En 2005 et en 2006, une série de sondages ont été effectués à Courrendlin, au lieu-dit Vers la Vieille Eglise, sur le dernier tronçon à investiguer du tracé de l'autoroute A16 Transjurane. La découverte de structures et d'un mobilier assez abondant ont amené à planifier une campagne de fouilles, qui s'est déroulée de mars à décembre 2008. Ces travaux ont permis la mise au jour d'une voie romaine et de structures artisanales.

La plus ancienne est une charbonnière, datée du 1er siècle. La production de charbon de bois étant intimement liée à l'histoire de la métallurgie, la présence de cette fosse est un témoignage indirect du travail du métal sur le site dans les premières décennies de l'Epoque romaine.

A quelques mètres de distance se trouvait un foyer de plan allongé, daté du 2e siècle. Quelques exemples similaires et la présence de battitures permettent de l'interpréter comme foyer de forge. Il fut condamné par la construction d'une voie, qui l'a entièrement recouvert.
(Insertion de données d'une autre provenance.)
Section Contexts.
Variable alloc_ok : Z -> bool.             (* a request of so many bytes succeeds *)
Variable junk : Z -> list Z.               (* what fresh memory of a size holds *)
Variable dup : Z -> option Z.              (* pctx_ops->dup *)

Definition EVP_MD_CTX_init : EVP_MD_CTX := mk_md_ctx None None None.
Definition EVP_MD_CTX_cleanup (ctx : EVP_MD_CTX) : EVP_MD_CTX := EVP_MD_CTX_init.

Definition OPENSSL_malloc (n : Z) : option md_memory := if alloc_ok n then Some (Raw (junk n)) else None.

(** The result, and [out] after the call. *)
Definition EVP_MD_CTX_copy_ex (out i : EVP_MD_CTX) : option (bool * EVP_MD_CTX) :=
  match digest i with
  | None => Some (false, out)
  | Some d =>
      match (match pctx i with None => Some None | Some p => option_map Some (dup p) end) with
      | None => Some (false, out)
      | Some pc =>
          let tmp_buf :=
            if negb (same_digest (digest out) (digest i)) then OPENSSL_malloc (ctx_size d) else md_data out in
          match tmp_buf with
          | None => if negb (same_digest (digest out) (digest i)) then Some (false, out) else None
          | Some _ =>
              let* data := md_data i in
              Some (true, mk_md_ctx (digest i) (Some data) pc)
          end
      end
  end.

Definition EVP_MD_CTX_copy (i : EVP_MD_CTX) : option (bool * EVP_MD_CTX) := EVP_MD_CTX_copy_ex EVP_MD_CTX_init i.

Definition EVP_DigestInit_ex (ctx : EVP_MD_CTX) (t : EVP_MD_st) : option (bool * EVP_MD_CTX) :=
  let start (ctx : EVP_MD_CTX) :=
    let* d := digest ctx in
    let* m := md_data ctx in
    let* m := init d m in
    Some (true, mk_md_ctx (digest ctx) (Some m) (pctx ctx)) in
  if negb (same_digest (digest ctx) (Some t)) then
    match OPENSSL_malloc (ctx_size t) with
    | None => Some (false, ctx)
    | Some m => start (mk_md_ctx (Some t) (Some m) (pctx ctx))
    end
  else start ctx.

Definition EVP_DigestInit (t : EVP_MD_st) : option (bool * EVP_MD_CTX) := EVP_DigestInit_ex EVP_MD_CTX_init t.

Definition EVP_DigestUpdate (ctx : EVP_MD_CTX) (data : list Z) : option (bool * EVP_MD_CTX) :=
  let* d := digest ctx in
  let* m := md_data ctx in
  let* m := update d m data in
  Some (true, mk_md_ctx (digest ctx) (Some m) (pctx ctx)).

(** The digest written, and the context with its memory cleansed. *)
Definition EVP_DigestFinal_ex (ctx : EVP_MD_CTX) : option (list Z * EVP_MD_CTX) :=
  let* d := digest ctx in
  let* m := md_data ctx in
  let* r := final d m in
  Some (fst r, mk_md_ctx (digest ctx) (Some (Raw (repeat 0 (Z.to_nat (ctx_size d))))) (pctx ctx)).
Lemma other_lookup {A} (chains : list (list A)) i j k : i <> j -> chains !! j = Some k -> forall x, x ∈ k -> x ∈ concat (delete i chains).
Proof.
  intros Hij Hj x Hx. apply list_elem_of_In, in_concat. exists k. split; [| by apply list_elem_of_In].
  apply list_elem_of_In, list_elem_of_lookup. destruct (decide (j < i)%nat).
  - exists j. by rewrite list_lookup_delete_lt by lia.
  - exists (pred j). rewrite list_lookup_delete_ge by lia. by replace (S (pred j)) with j by lia.
Qed.

Section TableFacts.
Context {lh : _LHASH} {h : heap} {chains : list (list node)} `{KL : !KeyLaws (hash_of lh) (comp lh)}.
Hypothesis T : table lh h chains.

Lemma bucket_lookup i p : buckets lh !! i = Some p -> exists l, chains !! i = Some l /\ lseg (hash_of lh) h p l 0.
Proof. intros E. by apply (Forall2_lookup_l _ _ _ _ _ (t_heads _ _ _ T)). Qed.

Lemma chain_nodup i l : chains !! i = Some l -> NoDup l.*1.
Proof.
  intros E. pose proof (t_nodup _ _ _ T) as Hnd. rewrite (concat_lookup _ _ _ E), fmap_app, NoDup_app in Hnd. apply Hnd.
Qed.

Definition home (key : Z) : nat := Z.to_nat (hash_of lh key mod num_buckets lh).

Lemma home_bucket key : exists p l, buckets lh !! home key = Some p /\ chains !! home key = Some l /\ lseg (hash_of lh) h p l 0.
Proof.
  pose proof (t_size _ _ _ T) as Hs. unfold kMinNumBuckets in Hs. pose proof (t_buckets _ _ _ T) as Hb.
  pose proof (Forall2_length _ _ _ (t_heads _ _ _ T)) as Hl.
  pose proof (Z.mod_pos_bound (hash_of lh key) (num_buckets lh) ltac:(lia)).
  destruct (lookup_lt_is_Some_2 (buckets lh) (home key)) as [p Hp]; [unfold home; lia |].
  destruct (bucket_lookup _ _ Hp) as (l & El & Hl'). eauto.
Qed.

(** Only the home chain of a key can hold an element equal to it. *)
Lemma other_chains key : Forall (fun n => comp lh n.2 key <> 0) (concat (delete (home key) chains)).
Proof.
  pose proof (t_size _ _ _ T) as Hs. unfold kMinNumBuckets in Hs.
  apply Forall_concat, Forall_lookup. intros j l Hj.
  assert (exists i, i <> home key /\ chains !! i = Some l) as (i & Hi & El).
  { rewrite list_lookup_delete in Hj. case_decide; eexists; (split; [| exact Hj]); lia. }
  eapply Forall_impl; [apply (t_place _ _ _ T i l El) |]. intros n Hn Hc. apply Hi. unfold home.
  rewrite <- (hash_eq _ _ Hc), Hn. lia.
Qed.

Lemma lookup_spec key : exists p l1 l2 m,
  buckets lh !! home key = Some p /\ chains !! home key = Some (l1 ++ l2) /\
  lseg (hash_of lh) h p l1 m /\ lseg (hash_of lh) h m l2 0 /\
  Forall (fun n => comp lh n.2 key <> 0) l1 /\ (forall n, head l2 = Some n -> comp lh n.2 key = 0) /\
  get_next_ptr_and_hash lh h key = Some (slot_from (Bucket (home key)) l1, hash_of lh key) /\
  deref lh h (slot_from (Bucket (home key)) l1) = Some m.
Proof.
  destruct (home_bucket key) as (p & l & Hp & Hc & Hl).
  destruct (find_slot_spec lh h key l (S (size h)) (Bucket (home key)) p) as (l1 & l2 & -> & Hn & Hh & E);
    [done | done | apply chain_nodup in Hc; apply lseg_short in Hl; (done || lia) |].
  apply lseg_app in Hl as (m & Hl1 & Hl2). exists p, l1, l2, m. unfold get_next_ptr_and_hash. fold (home key). rewrite E.
  repeat split; try done. by apply (deref_slot_from lh h (hash_of lh) l1 (Bucket (home key)) p).
Qed.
Les structures les plus nombreuses, d'un type inédit, sont onze foyers en fosse de dimensions variables, dans lesquels on a brûlé de l'os à de hautes températures (de 550 à 800°C). Le matériel osseux est très spécifique. Il s'agit du bœuf dans plus de 95 % des cas, avec une sélection évidente: les seuls restes observés sont ceux d'extrémités articulaires (os longs et petits os comme tarsales et carpales) et des vertèbres (mais uniquement leur corps). Ces éléments ont été fendus au couperet avant d'être brûlés, afin de faciliter la libération des graisses. L'utilisation de l'os comme combustible est exclue. Comme ces opérations se sont faites de manière intentionnelle et répétée du 2e siècle à la seconde moitié du 4e siècle, on envisage que la production d'os brûlés était le but recherché. Cette matière, une fois réduite en cendres, aurait pu être utilisée en métallurgie pour un traitement thermochimique des alliages ferreux. L'utilisation d'os brûlés en métallurgie a déjà été avancée pour plusieurs sites, mais n'a jamais été réellement prouvée.
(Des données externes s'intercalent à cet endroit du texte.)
Lemma get_remove_at w l i : 0 <= w < len l -> 0 <= i < len l - 1 ->
  get (remove_at w l) i = if i <? w then get l i else get l (i + 1).
Proof.
  intros Hw Hi. unfold remove_at. destruct (Z.ltb_spec i w).
  - rewrite get_app_l by (rewrite len_take; lia). apply get_take. lia.
  - rewrite get_app_r, len_take by (rewrite ?len_take; lia). rewrite get_drop by lia. f_equal. lia.
Qed.

Section Facts.
Variable alloc_ok : Z -> bool.
Variable uninit : Z -> list Z.
Hypothesis uninit_len : forall n, 0 <= n -> len (uninit n) = n.

Abbreviation grow := (grow alloc_ok uninit).
Abbreviation sk_insert := (sk_insert alloc_ok uninit).

Lemma realloc_ok d n d' : 0 <= n -> realloc alloc_ok uninit d n = Some d' ->
  alloc_ok (8 * n) = true /\ len d' = n /\ forall i, 0 <= i < Z.min n (len d) -> get d' i = get d i.
Proof.
  intros Hn. unfold realloc. destruct (alloc_ok (8 * n)); [| discriminate]. intros [= <-]. split; [reflexivity |].
  pose proof (len_nonneg d). split.
  - rewrite len_app, len_take_min by lia. destruct (Z.le_gt_cases (len d) n).
    + rewrite len_drop by (rewrite uninit_len; lia). rewrite uninit_len; lia.
    + rewrite drop_all by (rewrite uninit_len; lia). rewrite len_nil. lia.
  - intros i Hi. rewrite get_app_l by (rewrite len_take_min; lia). apply get_take. lia.
Qed.

(** An allocation of [m] pointers is impossible. *)
Definition refused (m : Z) : Prop := alloc_ok (8 * m) = false \/ 2 ^ 64 <= 8 * m.
Lemma quarter_round_sets x a b c d :
  0 <= a < len x -> 0 <= b < len x -> 0 <= c < len x -> 0 <= d < len x ->
  a <> b -> a <> c -> a <> d -> b <> c -> b <> d -> c <> d ->
  QUARTERROUND x a b c d =
  let '(A, B, C, D) := quarter_code (get x a) (get x b) (get x c) (get x d) in
  set (set (set (set x a A) b B) c C) d D.
Proof.
  intros. unfold QUARTERROUND, quarter_code. cbv zeta.
  repeat first [rewrite get_set_same by in_range | rewrite get_set_other by in_range].
  apply list_eq_get; [in_range |]. intros i Hi. repeat rewrite len_set in Hi by in_range.
  destruct (Z.eq_dec i a) as [-> |]; [repeat first [rewrite get_set_same by in_range | rewrite get_set_other by in_range]; reflexivity |].
  destruct (Z.eq_dec i b) as [-> |]; [repeat first [rewrite get_set_same by in_range | rewrite get_set_other by in_range]; reflexivity |].
  destruct (Z.eq_dec i c) as [-> |]; [repeat first [rewrite get_set_same by in_range | rewrite get_set_other by in_range]; reflexivity |].
  destruct (Z.eq_dec i d) as [-> |]; [repeat first [rewrite get_set_same by in_range | rewrite get_set_other by in_range]; reflexivity |].
  repeat rewrite get_set_other by in_range. reflexivity.
Qed.

Ltac quarter_step :=
  match goal with |- context [QUARTERROUND (?y :: ?l) ?a ?b ?c ?d] =>
    rewrite (quarter_round_sets (y :: l) a b c d) by first [discriminate | split; [discriminate | reflexivity]] end;
  cbv [get nth Z.to_nat Pos.to_nat Pos.iter_op Nat.add];
  match goal with |- context [quarter_code ?a ?b ?c ?d] =>
    let W := fresh "W" in
    destruct (quarter_code_ok a b c d ltac:(assumption) ltac:(assumption) ltac:(assumption) ltac:(assumption)) as [-> W];
    let a' := fresh "a" in let b' := fresh "b" in let c' := fresh "c" in let d' := fresh "d" in
    destruct (quarter a b c d) as [[[a' b'] c'] d']; destruct W as (? & ? & ? & ?)
  end;
  cbv [set splice take drop firstn skipn app len length Z.of_nat Pos.of_succ_nat Pos.succ Z.add Pos.add
       Pos.add_carry Z.to_nat Pos.to_nat Pos.iter_op Nat.add].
Plusieurs éléments sont du reste en rapport avec la métallurgie. Un fossé contenant de nombreux objets en fer abîmés, destinés au reforgeage, est interprété comme dépôt de forgeron. Quelques scories semblent témoigner de la réduction du minerai. On note dans le mobilier, outre quelques déchets de forge, la présence de deux demi-produits, une forme transitoire donnée au métal après la réduction pour sa commercialisation. Enfin, la plupart des os sont marqués par la rouille: ceci peut être expliqué par leur enfouissement dans un terrain sur lequel le travail du fer a été intense.

Une autre structure inédite a été mise au jour à proximité. Il s'agit d'un four piriforme d'une longueur de 3,30 m aménagé dans la berge d'un ancien chenal de la Birse, avec une volonté évidente de profiter du substrat naturel pour obtenir une structure en pente: entre la gueule du four et le fond du laboratoire, la dénivellation est de 18 %. Des matières organiques y ont été brûlées à des températures ne dépassant pas 700°C.
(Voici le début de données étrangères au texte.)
Lemma four_words v :
  le_enc 16 v = le_enc 4 (v mod 2 ^ 32) ++ le_enc 4 (v / 2 ^ 32 mod 2 ^ 32) ++ le_enc 4 (v / 2 ^ 64 mod 2 ^ 32) ++ le_enc 4 (v / 2 ^ 96 mod 2 ^ 32).
Proof.
  change (2 ^ 32) with (256 ^ Z.of_nat 4). rewrite !le_enc_mod.
  change 16%nat with (4 + (4 + (4 + 4)))%nat. rewrite !le_enc_app, !Z.div_div by reflexivity || discriminate. reflexivity.
Qed.

(** Adding four words with carries. *)
Lemma add_words w0 w1 w2 w3 k0 k1 k2 k3 :
  word32 w0 -> word32 w1 -> word32 w2 -> word32 w3 -> word32 k0 -> word32 k1 -> word32 k2 -> word32 k3 ->
  let f0 := u64 (w0 + k0) in let f1 := u64 (w1 + k1) in let f2 := u64 (w2 + k2) in let f3 := u64 (w3 + k3) in
  let f1' := u64 (f1 + Z.shiftr f0 32) in let f2' := u64 (f2 + Z.shiftr f1' 32) in let f3' := u64 (f3 + Z.shiftr f2' 32) in
  let v := (w0 + 2 ^ 32 * w1 + 2 ^ 64 * w2 + 2 ^ 96 * w3) + (k0 + 2 ^ 32 * k1 + 2 ^ 64 * k2 + 2 ^ 96 * k3) in
  U32TO8_LE f0 ++ U32TO8_LE f1' ++ U32TO8_LE f2' ++ U32TO8_LE f3' = le_enc 16 v.
Proof.
  unfold word32, U32TO8_LE. intros. cbv zeta. rewrite !Z.shiftr_div_pow2 by lia.
  assert (C : forall a b c, 0 <= a < 2 ^ 32 -> 0 <= b < 2 ^ 32 -> 0 <= c < 2 ^ 33 -> u64 (u64 (a + b) + c / 2 ^ 32) = a + b + c / 2 ^ 32 /\ 0 <= a + b + c / 2 ^ 32 < 2 ^ 33).
  { intros a b c ? ? ?. zconst. assert (0 <= c / 4294967296 <= 1) by word_lia. rewrite (wrap_small 64 (a + b)), wrap_small by (zconst; lia). lia. }
  rewrite (wrap_small 64 (w0 + k0)) by (zconst; lia). set (c0 := w0 + k0).
  destruct (C w1 k1 c0) as [-> ?]; try (unfold c0; zconst; lia). set (c1 := w1 + k1 + _) in *.
  destruct (C w2 k2 c1) as [-> ?]; try assumption. set (c2 := w2 + k2 + _) in *.
  destruct (C w3 k3 c2) as [-> ?]; try assumption. set (c3 := w3 + k3 + _) in *.
  rewrite four_words. unfold wrap. f_equal; [f_equal | f_equal; [f_equal | f_equal; f_equal]];
    subst c3 c2 c1 c0; zconst; clear C; Z.to_euclidean_division_equations; lia.
Qed.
Les sciences naturelles permettent de reconstituer l'évolution de l'environnement. Vers 7000 av. J.-C., avant l'arrivée des premiers agriculteurs dans la vallée de Delémont, les conditions régnant aux abords des cours d'eau étaient de type semi-aquatique. Le paysage végétal de la plaine alluviale où le site s'insère était assez ouvert, avec des arbres à feuilles caduques sous lesquels poussaient des herbes hautes et des arbustes. L'ancien méandre ayant conservé les vestiges est abandonné par la Birse au Premier âge du Fer, période au cours de laquelle l'impact anthropique reste faible: le couvert végétal aux alentours du site est assez ouvert, constitué de prairies parfois humides et de zones cultivées; les forêts semblent lointaines. A La Tène, on assiste de manière générale à la mise en place d'alluvions plutôt fines avec une extension des surfaces ouvertes et des lieux de culture, même si les forêts restent importantes. A l'Epoque romaine, l'ancien méandre de la Birse n'est réactivé que lors de crues exceptionnelles. Un tel milieu, souvent détrempé, a certainement gêné l'implantation d'un habitat permanent, mais pas celle d'une voie. Quant au paysage environnant, il paraît très influencé par les pratiques agricoles. Ensuite, et particulièrement dès le Bas Moyen Age, l'évolution du paysage local est surtout marquée par le processus d'enfoncement de la rivière et l'exploitation agricole du terroir.